(** A parser writes through its [output] only, and nothing when it
    refuses. *)
Lemma GetOption_member mem context buffer length s r s' tag :
  GetOption mem context buffer length s = (r, s') ->
  keeps_member tag context \/ r = inr None ->
  option_member tag (message s') = option_member tag (message s).
Proof.
  destruct context as [output|output|output]; cbn [GetOption keeps_member].
  - destruct (length =? 1).
    + erewrite bind_inr by apply load_u8_spec.
      erewrite bind_inr by apply modify_message_spec.
      intros [= <- <-] [Hkeep|Hr]; [apply Hkeep|discriminate Hr].
    + intros [= <- <-] _. reflexivity.
  - destruct (length =? 4).
    + erewrite bind_inr by apply load_be32_spec.
      erewrite bind_inr by apply modify_message_spec.
      intros [= <- <-] [Hkeep|Hr]; [apply Hkeep|discriminate Hr].
    + intros [= <- <-] _. reflexivity.
  - destruct ((length =? 0) || negb (length mod 4 =? 0)).
    + intros [= <- <-] _. reflexivity.
    + erewrite bind_inr by apply load_be32_list_spec.
      erewrite bind_inr by apply modify_message_spec.
      intros [= <- <-] [Hkeep|Hr]; [apply Hkeep|discriminate Hr].
Qed.

(** One turn of the loop writes the member of a tag of the table only
    when it accepts an option with that tag. *)
Lemma loop_body_member mem end_ptr ptr options_set s r s' tag :
  loop_body mem end_ptr ptr options_set s = (r, s') ->
  is_Some (options_map_ !! tag) ->
  u8 (mem ptr) <> tag \/ tag ∈ options_set
    \/ (forall ptr' options_set', r <> inr (Continue ptr' options_set')) ->
  option_member tag (message s') = option_member tag (message s).
Proof.
  intros Hbody Hknown Hwhy.
  destruct (Z.eq_dec (u8 (mem ptr)) kDHCPOptionPad) as [Hpad|Hpad].
  { rewrite (loop_body_pad mem end_ptr ptr options_set s Hpad) in Hbody.
    injection Hbody as _ <-. reflexivity. }
  destruct (Z.eq_dec (u8 (mem ptr)) kDHCPOptionEnd) as [Hend|Hend].
  { rewrite (loop_body_end mem end_ptr ptr options_set s Hend) in Hbody.
    injection Hbody as _ <-. reflexivity. }
  destruct (Z_lt_dec (ptr + 1) end_ptr) as [Hlen|Hlen].
  2:{ rewrite (loop_body_no_length mem end_ptr ptr options_set s Hpad Hend)
        in Hbody by lia.
      injection Hbody as _ <-. reflexivity. }
  destruct (Z_lt_dec (ptr + 2 + u8 (mem (ptr + 1))) end_ptr) as [Hpay|Hpay].
  2:{ rewrite (loop_body_overrun mem end_ptr ptr options_set s Hpad Hend Hlen)
        in Hbody by lia.
      injection Hbody as _ <-. reflexivity. }
  destruct (decide (u8 (mem ptr) ∈ options_set)) as [Hdup|Hnew].
  { rewrite (loop_body_duplicate mem end_ptr ptr options_set s
               Hpad Hend Hlen Hpay Hdup) in Hbody.
    injection Hbody as _ <-. reflexivity. }
  destruct (options_map_ !! u8 (mem ptr)) as [context|] eqn:Hentry.
  2:{ rewrite (loop_body_unknown mem end_ptr ptr options_set s
                 Hpad Hend Hlen Hpay Hnew Hentry) in Hbody.
      injection Hbody as _ <-. reflexivity. }
  destruct (loop_body_known mem end_ptr ptr options_set s context
              Hpad Hend Hlen Hpay Hnew Hentry) as (ok & s1 & Hget & Hturn).
  rewrite Hturn in Hbody. injection Hbody as <- <-.
  change (message s) with (message (logged s [ptr; ptr + 1])).
  apply (GetOption_member _ _ _ _ _ _ _ tag Hget).
  assert (Hother : u8 (mem ptr) <> tag -> keeps_member tag context).
  { intros Hne. apply (options_map_keeps_member tag (u8 (mem ptr)));
      [exact Hentry|exact Hknown|congruence]. }
  destruct Hwhy as [Hne|[Hin|Hstop]].
  - left. apply Hother. exact Hne.
  - left. apply Hother. intros Heq. rewrite Heq in Hnew. contradiction.
  - destruct ok as [[]|]; [|right; reflexivity].
    exfalso. exact (Hstop _ _ eq_refl).
Qed.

- - - - -

Problem statement: Respond with an exact reproduction of the lines running from the one that contains "Hpad Hend Hlen Hpay Hnew Hentry) in" through the end of the material.

Task output:
                 Hpad Hend Hlen Hpay Hnew Hentry) in Hbody.
      injection Hbody as _ <-. reflexivity. }
  destruct (loop_body_known mem end_ptr ptr options_set s context
              Hpad Hend Hlen Hpay Hnew Hentry) as (ok & s1 & Hget & Hturn).
  rewrite Hturn in Hbody. injection Hbody as <- <-.
  change (message s) with (message (logged s [ptr; ptr + 1])).
  apply (GetOption_member _ _ _ _ _ _ _ tag Hget).
  assert (Hother : u8 (mem ptr) <> tag -> keeps_member tag context).
  { intros Hne. apply (options_map_keeps_member tag (u8 (mem ptr)));
      [exact Hentry|exact Hknown|congruence]. }
  destruct Hwhy as [Hne|[Hin|Hstop]].
  - left. apply Hother. exact Hne.
  - left. apply Hother. intros Heq. rewrite Heq in Hnew. contradiction.
  - destruct ok as [[]|]; [|right; reflexivity].
    exfalso. exact (Hstop _ _ eq_refl).
Qed.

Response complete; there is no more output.